Problem statement: Look through the data below for the line with "- apply rtc_once.", and transcribe it exactly together with each line after it up to and including the line with "Lemma shared_keeps slug". Give nothing else.

Source material:
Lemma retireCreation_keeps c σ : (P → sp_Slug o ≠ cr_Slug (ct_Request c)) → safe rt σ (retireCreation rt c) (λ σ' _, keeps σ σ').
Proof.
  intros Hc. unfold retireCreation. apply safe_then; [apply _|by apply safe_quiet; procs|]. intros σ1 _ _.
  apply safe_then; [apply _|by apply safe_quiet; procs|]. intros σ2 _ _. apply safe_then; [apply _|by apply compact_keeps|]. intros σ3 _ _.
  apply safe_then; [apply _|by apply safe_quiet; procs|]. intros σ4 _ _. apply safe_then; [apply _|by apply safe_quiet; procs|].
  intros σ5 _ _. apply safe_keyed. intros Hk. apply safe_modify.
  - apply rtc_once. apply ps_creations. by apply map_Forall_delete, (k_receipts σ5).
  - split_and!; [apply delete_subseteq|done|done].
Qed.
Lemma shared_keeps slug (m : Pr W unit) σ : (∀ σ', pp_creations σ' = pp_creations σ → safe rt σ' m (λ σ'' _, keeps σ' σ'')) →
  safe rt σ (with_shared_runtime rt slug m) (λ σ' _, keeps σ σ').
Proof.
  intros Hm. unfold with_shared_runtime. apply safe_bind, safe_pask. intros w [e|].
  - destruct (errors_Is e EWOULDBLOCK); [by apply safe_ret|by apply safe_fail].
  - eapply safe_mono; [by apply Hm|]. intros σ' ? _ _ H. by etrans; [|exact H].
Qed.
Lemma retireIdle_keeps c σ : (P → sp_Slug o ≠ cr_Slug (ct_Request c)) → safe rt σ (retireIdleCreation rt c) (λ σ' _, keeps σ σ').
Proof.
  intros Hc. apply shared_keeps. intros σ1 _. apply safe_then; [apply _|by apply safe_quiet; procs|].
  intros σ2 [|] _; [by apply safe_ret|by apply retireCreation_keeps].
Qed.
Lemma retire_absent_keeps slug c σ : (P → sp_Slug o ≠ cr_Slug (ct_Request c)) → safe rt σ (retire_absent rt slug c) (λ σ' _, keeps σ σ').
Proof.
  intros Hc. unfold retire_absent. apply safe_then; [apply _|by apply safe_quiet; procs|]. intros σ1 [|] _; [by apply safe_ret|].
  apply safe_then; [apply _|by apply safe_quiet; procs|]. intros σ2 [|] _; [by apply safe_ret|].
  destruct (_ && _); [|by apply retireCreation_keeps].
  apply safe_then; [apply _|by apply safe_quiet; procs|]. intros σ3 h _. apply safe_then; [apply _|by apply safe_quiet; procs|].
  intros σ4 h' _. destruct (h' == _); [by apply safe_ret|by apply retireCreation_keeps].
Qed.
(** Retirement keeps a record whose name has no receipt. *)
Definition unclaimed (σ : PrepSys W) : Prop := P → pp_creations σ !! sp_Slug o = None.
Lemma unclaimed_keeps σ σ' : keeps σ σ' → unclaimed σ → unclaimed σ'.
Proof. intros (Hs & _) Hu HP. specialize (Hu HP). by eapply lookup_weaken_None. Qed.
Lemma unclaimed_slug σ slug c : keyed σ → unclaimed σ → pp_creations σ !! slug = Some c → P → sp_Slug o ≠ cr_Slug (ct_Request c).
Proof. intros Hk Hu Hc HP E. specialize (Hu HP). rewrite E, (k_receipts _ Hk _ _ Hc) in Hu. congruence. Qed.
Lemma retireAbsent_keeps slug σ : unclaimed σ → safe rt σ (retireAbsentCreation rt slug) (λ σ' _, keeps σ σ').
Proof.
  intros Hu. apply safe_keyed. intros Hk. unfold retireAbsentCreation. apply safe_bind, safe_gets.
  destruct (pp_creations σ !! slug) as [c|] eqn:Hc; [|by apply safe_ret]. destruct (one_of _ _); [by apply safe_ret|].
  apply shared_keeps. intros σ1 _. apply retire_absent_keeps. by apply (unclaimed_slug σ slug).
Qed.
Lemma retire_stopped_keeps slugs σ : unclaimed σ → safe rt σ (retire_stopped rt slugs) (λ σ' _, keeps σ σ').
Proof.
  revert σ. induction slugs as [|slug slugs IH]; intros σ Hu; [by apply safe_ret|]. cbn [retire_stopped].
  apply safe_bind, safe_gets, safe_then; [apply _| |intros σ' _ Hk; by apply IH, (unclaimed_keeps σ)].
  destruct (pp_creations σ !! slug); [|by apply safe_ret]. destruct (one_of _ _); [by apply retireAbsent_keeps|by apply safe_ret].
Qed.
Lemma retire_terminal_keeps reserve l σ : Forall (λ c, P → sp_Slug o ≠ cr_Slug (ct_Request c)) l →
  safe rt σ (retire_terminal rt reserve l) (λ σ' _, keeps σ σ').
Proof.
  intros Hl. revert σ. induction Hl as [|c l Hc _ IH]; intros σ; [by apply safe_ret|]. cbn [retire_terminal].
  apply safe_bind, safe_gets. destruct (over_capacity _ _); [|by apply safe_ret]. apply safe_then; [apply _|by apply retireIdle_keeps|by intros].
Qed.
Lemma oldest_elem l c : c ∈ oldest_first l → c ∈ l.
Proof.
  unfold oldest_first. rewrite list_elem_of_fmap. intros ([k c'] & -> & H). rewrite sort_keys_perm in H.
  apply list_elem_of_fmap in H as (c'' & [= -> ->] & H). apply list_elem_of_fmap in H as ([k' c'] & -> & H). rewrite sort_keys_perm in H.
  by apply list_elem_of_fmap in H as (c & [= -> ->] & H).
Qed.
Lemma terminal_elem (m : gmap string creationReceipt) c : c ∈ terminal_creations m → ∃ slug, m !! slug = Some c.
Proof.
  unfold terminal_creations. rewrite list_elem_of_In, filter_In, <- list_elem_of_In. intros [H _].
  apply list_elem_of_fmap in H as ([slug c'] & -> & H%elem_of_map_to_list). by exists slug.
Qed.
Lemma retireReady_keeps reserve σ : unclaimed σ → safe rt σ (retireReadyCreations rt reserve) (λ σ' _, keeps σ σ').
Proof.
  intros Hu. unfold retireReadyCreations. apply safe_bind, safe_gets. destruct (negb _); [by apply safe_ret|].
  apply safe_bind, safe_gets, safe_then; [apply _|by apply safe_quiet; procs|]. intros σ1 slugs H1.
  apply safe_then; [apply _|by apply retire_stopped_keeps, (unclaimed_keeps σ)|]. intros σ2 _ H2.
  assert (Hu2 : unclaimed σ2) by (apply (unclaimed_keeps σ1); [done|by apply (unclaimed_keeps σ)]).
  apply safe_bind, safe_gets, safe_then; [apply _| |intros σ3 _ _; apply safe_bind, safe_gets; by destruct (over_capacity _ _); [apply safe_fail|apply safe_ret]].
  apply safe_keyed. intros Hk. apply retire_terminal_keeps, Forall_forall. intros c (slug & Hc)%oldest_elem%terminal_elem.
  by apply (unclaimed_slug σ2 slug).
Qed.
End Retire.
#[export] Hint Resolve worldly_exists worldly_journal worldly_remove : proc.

* * *

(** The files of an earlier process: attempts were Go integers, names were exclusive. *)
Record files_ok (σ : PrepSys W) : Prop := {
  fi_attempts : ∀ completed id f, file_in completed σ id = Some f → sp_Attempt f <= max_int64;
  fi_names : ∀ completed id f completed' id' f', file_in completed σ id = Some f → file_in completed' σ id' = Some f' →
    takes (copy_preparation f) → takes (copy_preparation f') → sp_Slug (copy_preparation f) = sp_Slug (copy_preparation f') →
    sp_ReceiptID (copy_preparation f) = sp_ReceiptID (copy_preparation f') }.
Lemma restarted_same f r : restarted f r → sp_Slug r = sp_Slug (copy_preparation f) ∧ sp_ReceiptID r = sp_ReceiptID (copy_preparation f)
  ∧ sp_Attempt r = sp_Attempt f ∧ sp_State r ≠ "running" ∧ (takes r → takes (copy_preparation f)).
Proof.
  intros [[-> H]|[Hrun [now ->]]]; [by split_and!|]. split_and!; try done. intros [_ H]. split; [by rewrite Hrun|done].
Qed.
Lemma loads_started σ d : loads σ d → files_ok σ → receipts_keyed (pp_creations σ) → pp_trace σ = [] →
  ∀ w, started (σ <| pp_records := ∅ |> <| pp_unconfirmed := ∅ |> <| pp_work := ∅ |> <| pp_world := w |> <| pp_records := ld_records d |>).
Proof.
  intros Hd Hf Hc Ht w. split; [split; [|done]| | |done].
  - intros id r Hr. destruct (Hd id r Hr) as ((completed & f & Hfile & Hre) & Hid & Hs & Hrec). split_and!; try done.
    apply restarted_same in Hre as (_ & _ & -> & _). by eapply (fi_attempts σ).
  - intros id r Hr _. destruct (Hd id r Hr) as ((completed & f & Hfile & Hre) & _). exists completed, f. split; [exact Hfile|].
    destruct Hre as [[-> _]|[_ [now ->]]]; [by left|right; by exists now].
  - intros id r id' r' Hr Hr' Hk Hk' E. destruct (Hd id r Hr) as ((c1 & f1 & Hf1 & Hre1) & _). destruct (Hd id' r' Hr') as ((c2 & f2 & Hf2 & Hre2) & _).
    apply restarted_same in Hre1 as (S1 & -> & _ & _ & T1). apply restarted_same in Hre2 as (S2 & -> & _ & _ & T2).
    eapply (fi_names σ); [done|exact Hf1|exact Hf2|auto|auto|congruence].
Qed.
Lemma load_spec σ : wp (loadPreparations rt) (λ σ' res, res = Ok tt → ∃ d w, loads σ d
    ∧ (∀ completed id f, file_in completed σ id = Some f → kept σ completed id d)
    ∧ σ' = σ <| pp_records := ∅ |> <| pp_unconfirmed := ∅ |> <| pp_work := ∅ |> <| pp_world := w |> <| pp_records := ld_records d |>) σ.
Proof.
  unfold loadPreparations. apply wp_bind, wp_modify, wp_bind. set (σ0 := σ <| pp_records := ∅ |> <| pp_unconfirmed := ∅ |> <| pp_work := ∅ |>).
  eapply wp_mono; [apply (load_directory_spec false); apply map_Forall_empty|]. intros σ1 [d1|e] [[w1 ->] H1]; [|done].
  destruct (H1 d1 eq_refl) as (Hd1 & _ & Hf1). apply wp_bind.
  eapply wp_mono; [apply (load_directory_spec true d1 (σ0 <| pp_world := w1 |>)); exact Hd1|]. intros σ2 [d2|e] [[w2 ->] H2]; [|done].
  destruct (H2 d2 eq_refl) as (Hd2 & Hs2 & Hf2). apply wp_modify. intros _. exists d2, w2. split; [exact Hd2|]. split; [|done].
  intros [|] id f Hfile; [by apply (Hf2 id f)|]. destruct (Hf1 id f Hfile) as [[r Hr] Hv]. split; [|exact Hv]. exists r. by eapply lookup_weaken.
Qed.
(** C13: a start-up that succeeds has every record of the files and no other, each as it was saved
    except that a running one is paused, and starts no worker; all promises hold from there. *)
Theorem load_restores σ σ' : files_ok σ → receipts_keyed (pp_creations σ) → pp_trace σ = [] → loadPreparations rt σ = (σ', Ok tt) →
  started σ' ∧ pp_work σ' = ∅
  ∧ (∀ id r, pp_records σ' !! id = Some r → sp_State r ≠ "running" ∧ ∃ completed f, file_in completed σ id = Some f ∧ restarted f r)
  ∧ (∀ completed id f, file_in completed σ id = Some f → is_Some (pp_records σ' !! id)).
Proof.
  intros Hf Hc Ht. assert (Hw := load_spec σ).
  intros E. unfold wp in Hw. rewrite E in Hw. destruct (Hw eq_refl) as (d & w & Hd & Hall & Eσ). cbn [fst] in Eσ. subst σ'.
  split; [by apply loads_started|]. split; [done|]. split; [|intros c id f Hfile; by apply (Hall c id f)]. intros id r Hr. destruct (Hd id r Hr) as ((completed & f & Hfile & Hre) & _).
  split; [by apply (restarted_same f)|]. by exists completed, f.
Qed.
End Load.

Solution for this exercise:
  - apply rtc_once. apply ps_creations. by apply map_Forall_delete, (k_receipts σ5).
  - split_and!; [apply delete_subseteq|done|done].
Qed.
Lemma shared_keeps slug (m : Pr W unit) σ : (∀ σ', pp_creations σ' = pp_creations σ → safe rt σ' m (λ σ'' _, keeps σ' σ'')) →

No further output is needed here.